Type of Document Dissertation
Author Caravati, Paula Ciavarella
URN etd-04132001-153828
Title Obesity Relapse in Women
Degree PhD
Department Human Nutrition, Foods, and Exercise
Advisory Committee
Advisor Name Title
Hertzler, Ann A. Committee Chair
Covert, Robert Committee Member
Cox, Ruby H. Committee Member
Southard, Douglas R. Committee Member
Winett, Richard A. Committee Member
Keywords
  • : Obesity
  • Relapse
  • Women
  • Qualitative
  • Case Studies
Date of Defense 2001-04-05
Availability unrestricted
Abstract
Obesity and relapse after dieting pose a significant threat to an increasing number of adults in this country. Resistance to treatment and high relapse rates make this problem frustrating for patients and practitioners. There is limited research on relapse causation; research on social and life circumstance factors is uncommon. Given the limitations of existing research, the purpose of this study was to investigate the natural course of obesity relapse. A purposive sample of eight obese women, ages 31-57, was selected. All of the women relapsed at least one or more times throughout their lives. A qualitative study design was used to examine and integrate their attributions for relapse.

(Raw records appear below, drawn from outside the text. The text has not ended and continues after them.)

(** *** Reading *)

Lemma relative_entries_ok s m p :
  allowed_prefix p -> splits s m -> entries_ok (fun y => allowed (p ++ y)) (relative p s).
Proof.
  intros Hp Hs. pose proof (allowed_prefix_wf p Hp) as Hpwf. pose proof (splits_wf _ _ Hs) as Hswf.
  split.
  - by apply relative_strictly_sorted.
  - intros x v Hx%elem_of_relative; [|done..].
    destruct (sp_segments _ _ Hs (p ++ x)) as (k & i & Heq & Hk & Hi); [by exists v|].
    assert (p `prefix_of` k) as [y ->].
    { apply (prefix_of_segment p k i Hk Hp Hi). rewrite <- Heq. by apply prefix_app_r. }
    exists y, i. split; [|by split]. unfold get_segment_key in *.
    rewrite <- (assoc_L (++)) in Heq. by apply app_inv_head in Heq.
  - intros y v Hv%elem_of_relative; [|done..].
    assert (p ++ get_segment_key y 0 = get_segment_key (p ++ y) 0) as Heq by apply (assoc_L (++)).
    rewrite Heq in Hv. destruct (m !! (p ++ y)) as [w|] eqn:Hm;
      [|by rewrite (sp_absent _ _ Hs) in Hv].
    destruct (sp_stored _ _ Hs _ _ Hm) as (first & rest & H1 & H2 & _ & H4).
    exists first, rest. split_and!; [congruence| |done]. intros i segment Hi.
    apply elem_of_relative; [done..|]. unfold get_segment_key. rewrite (assoc_L (++)). by apply H2.
Qed.

Lemma joined_relative s m p y v :
  allowed_prefix p -> splits s m -> joined (relative p s) y v -> m !! (p ++ y) = Some v.
Proof.
  intros Hp Hs (first & rest & H1 & H2 & H3 & H4). pose proof (allowed_prefix_wf p Hp) as Hpwf.
  pose proof (splits_wf _ _ Hs) as Hswf. apply elem_of_relative in H1; [|done..].
  unfold get_segment_key in H1. rewrite (assoc_L (++)) in H1.
  change ((p ++ y) ++ be_bytes32 0) with (get_segment_key (p ++ y) 0) in H1.
  destruct (m !! (p ++ y)) as [w|] eqn:Hm; [|by rewrite (sp_absent _ _ Hs) in H1]. f_equal.
  destruct (sp_stored _ _ Hs _ _ Hm) as (f & r & F1 & F2 & -> & F4). rewrite F1 in H1.
  apply (inj Some) in H1. apply app_inj_1 in H1 as [Hlen ->]; [|done].
  apply be_bytes32_inj in Hlen; [|unfold MAX_SEGMENTS, u32_MAX in *; lia..].
  subst v. f_equal. f_equal. apply list_eq_same_length with (length rest); [done|lia|].
  intros i x x' Hi Hx Hx'. apply F2 in Hx. apply H2 in Hx'.
  apply elem_of_relative in Hx'; [|done..]. unfold get_segment_key in *.
  rewrite (assoc_L (++)) in Hx'. congruence.
Qed.

Lemma firsts_sorted s m p :
  allowed_prefix p -> splits s m -> StronglySorted key_lt (omap (is_first ∘ fst) (relative p s)).
Proof.
  intros Hp Hs. pose proof (relative_entries_ok s m p Hp Hs) as HL.
  assert (separated (fun y => allowed (p ++ y))) as Hsep.
  { intros k b r Hk Hk'. rewrite (assoc_L (++)) in Hk'. exact (keys_separated _ _ _ Hk Hk'). }
  assert (forall y, allowed (p ++ y) -> bytes_wf y) as Hwf.
  { intros y Hy. apply allowed_wf in Hy. by apply Forall_app in Hy as [_ ?]. }
  induction (relative p s) as [|[x v] L IH]; [constructor|]. csimpl.
  destruct (eo_keys _ _ HL x v) as (k & i & -> & HU & Hi); [by left|].
  pose proof (eo_sorted _ _ HL) as Hsorted. inversion Hsorted as [|? ? _ Hfa]; subst.
  apply entries_ok_tail in HL. rewrite is_first_segment by done. specialize (IH HL).
  destruct (Z.eqb_spec i 0) as [->|_]; [|done]. csimpl. constructor; [done|].
  apply Forall_forall. intros y ([x w] & Hx & Hy)%list_elem_of_omap. simpl in Hy.
  destruct (eo_keys _ _ HL x w Hx) as (k' & j & -> & HU' & Hj).
  rewrite is_first_segment in Hy by done. destruct (Z.eqb_spec j 0) as [Hj0|Hj0]; [|done].
  subst j. injection Hy as ->. rewrite Forall_forall in Hfa. specialize (Hfa _ Hx). simpl in Hfa.
  eapply (zero_keys_lt (fun y => allowed (p ++ y))); eauto.
Qed.

Lemma split_find_exact s m p :
  allowed_prefix p -> splits s m ->
  join_entries (length (relative p s)) (relative p s) [] = Ok (relative p m) /\
  for_each keep_first (relative p s).*1 [] = Ok (relative p m).*1.
Proof.
  intros Hp Hs. pose proof (relative_entries_ok s m p Hp Hs) as HL.
  pose proof (firsts_sorted s m p Hp Hs) as Hsorted.
  pose proof (allowed_prefix_wf p Hp) as Hpwf. pose proof (splits_wf _ _ Hs) as Hswf.
  pose proof (splits_map_wf _ _ Hs) as Hmwf.
  assert (separated (fun y => allowed (p ++ y))) as Hsep.
  { intros k b r Hk Hk'. rewrite (assoc_L (++)) in Hk'. exact (keys_separated _ _ _ Hk Hk'). }
  destruct (join_entries_ok _ Hsep (length (relative p s)) (relative p s) [] (le_n _) HL)
    as (out & -> & Hkeys & Hout).
  rewrite (keep_first_ok _ _ [] HL), <- Hkeys. simpl.
  assert (out = relative p m) as ->; [|done].
  apply sorted_entries_unique; [|by apply relative_strictly_sorted|].
  - rewrite <- Hkeys in Hsorted. clear -Hsorted. induction out as [|kv out IH]; [constructor|].
    inversion Hsorted as [|? ? Hs Hfa]; subst. constructor; [by apply IH|]. rewrite Forall_fmap in Hfa. exact Hfa.
  - intros [y v]. rewrite elem_of_relative by done. split.
    + intros Hy. eapply joined_relative; [done|done|by apply Hout].
    + intros Hm. assert (y ∈ out.*1) as Hy.
      { rewrite Hkeys. destruct (sp_stored _ _ Hs _ _ Hm) as (f & r & F1 & _).
        apply list_elem_of_omap. eexists (get_segment_key y 0, _). split.
        - apply elem_of_relative; [done|done|]. unfold get_segment_key in *.
          rewrite (assoc_L (++)). exact F1.
        - simpl. by rewrite is_first_segment. }
      apply list_elem_of_fmap in Hy as ([y' v'] & -> & Hin). simpl in *.
      assert (m !! (p ++ y') = Some v') as Hv' by (eapply joined_relative; [done|done|by apply Hout]).
      by replace v with v' by congruence.
Qed.

Lemma other_segments_read (s : Store) k (rest : list bytes) :
  (forall i segment, rest !! i = Some segment ->
     s !! get_segment_key k (1 + Z.of_nat i) = Some segment) ->
  (fun x => s !! x) <$> other_segments k (1 + Z.of_nat (length rest)) = Some <$> rest.
Proof.
  intros Hrest. unfold other_segments. replace (1 + Z.of_nat (length rest) - 1) with (Z.of_nat (length rest)) by lia.
  apply list_eq. intros i. rewrite !list_lookup_fmap. destruct (decide (i < length rest)%nat) as [Hi|Hi].
  - rewrite lookup_seqZ_lt by lia. simpl. destruct (lookup_lt_is_Some_2 rest i Hi) as [segment Hs].
    rewrite Hs. simpl. by rewrite (Hrest i segment).
  - rewrite lookup_seqZ_ge by lia. by rewrite lookup_ge_None_2 by lia.
Qed.

End splits.

Lemma extend_segments_ok rest : forall v,
  for_each extend_segment (Some <$> rest) v = Ok (v ++ concat rest).
Proof.
  induction rest as [|segment rest IH]; intros v; csimpl; [by rewrite app_nil_r|].
  rewrite IH. by rewrite <- (assoc_L (++)).
Qed.

Lemma take_segments_ok rest : forall v others,
  take_segments (length rest) v ((Some <$> rest) ++ others) = Ok (v ++ concat rest, others).
Proof.
  induction rest as [|segment rest IH]; intros v others; csimpl; [by rewrite app_nil_r|].
  rewrite IH. by rewrite <- (assoc_L (++)).
Qed.

(** *** Chunks *)

Lemma chunks_loop_ok fuel size : forall l,
  (0 < size)%nat -> (length l <= fuel)%nat ->
  concat (chunks_loop fuel size l) = l /\
  Forall (fun c => (length c <= size)%nat) (chunks_loop fuel size l) /\
  (length (chunks_loop fuel size l) * size < length l + size)%nat.
Proof.
  induction fuel as [|fuel IH]; intros l Hsize Hlen.
  { destruct l; [|simpl in Hlen; lia]. simpl. split_and!; [done|constructor|lia]. }
  destruct l as [|x l]; [split_and!; [done|constructor|simpl; lia]|].
  cbn [chunks_loop]. destruct (IH (drop size (x :: l))) as (H1 & H2 & H3); [done| |].
  { rewrite length_drop. simpl in *. lia. }
  split_and!.
  - cbn [concat]. rewrite H1. apply take_drop.
  - constructor; [rewrite length_take; lia|done].
  - rewrite length_drop in H3. cbn [length] in *. destruct (decide (S (length l) <= size)%nat); [|lia].
    replace (S (length l) - size)%nat with 0%nat in H3 by lia.
    destruct (length (chunks_loop fuel size (drop size (x :: l)))); simpl in *; lia.
Qed.

Lemma chunks_ok size l :
  (0 < size)%nat ->
  concat (chunks size l) = l /\ Forall (fun c => (length c <= size)%nat) (chunks size l) /\
  (length (chunks size l) * size < length l + size)%nat.
Proof. intros. by apply chunks_loop_ok. Qed.

(** ** What the client promises *)

Section laws.
Context {C : Type} `{ClientLaws C}.
Context (allowed allowed_prefix : bytes -> Prop).
Context (allowed_wf : forall k, allowed k -> bytes_wf k).
Context (allowed_prefix_wf : forall p, allowed_prefix p -> bytes_wf p).
Context (keys_separated : separated allowed).
Context (prefixes_separated : forall k b r, allowed k -> allowed_prefix (k ++ b :: r) -> b <> 0).
Context (max_value_size_ok : 4 < MAX_VALUE_SIZE C).
Context (segments_ok : forall k i, allowed k -> 0 <= i < MAX_SEGMENTS ->
  ok_key (domain C) (get_segment_key k i)).
Context (prefixes_ok : forall p, allowed_prefix p -> ok_prefix (domain C) p).
Context (values_ok : forall v, Z.of_nat (length v) <= MAX_VALUE_SIZE C -> ok_value (domain C) v).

The qualitative paradigm was selected because it allowed for an inclusive study of relapse without confining the investigation to a predetermined set of responses. Information was gathered on contributory factors: physical, social and psychological, but not limited to these areas. These factors were reported in a case study format. Verbatim quotes were used to provide descriptive information and insight into individual cases. Cases were analyzed for main attributions; key words and phrases were used to develop categories. Common themes were derived from these categories and examined across the cases.

Conventional wisdom about the factors, which contribute to obesity relapse, was challenged by this research study. Excess calories and decreased physical activity were not the only conditions that were contributory to the respondents’ relapses. Diverse social and psychological issues often combined with physical factors to dominate the respondents’ attributions. The relapse attribution themes commonly represented in the case studies included: the impact of food restriction, the impact of having personal choice taken away, negative emotions, physiological factors, lifestyle demands and the return to familiar food habits.

Based on this study, it is recommended that obesity practitioners consider assessment and treatment modalities that are holistic. A paradigm shift away from traditional approaches may be a necessary step in providing more effective treatment. Additional research, which focuses on life circumstances and obesity relapse, is needed.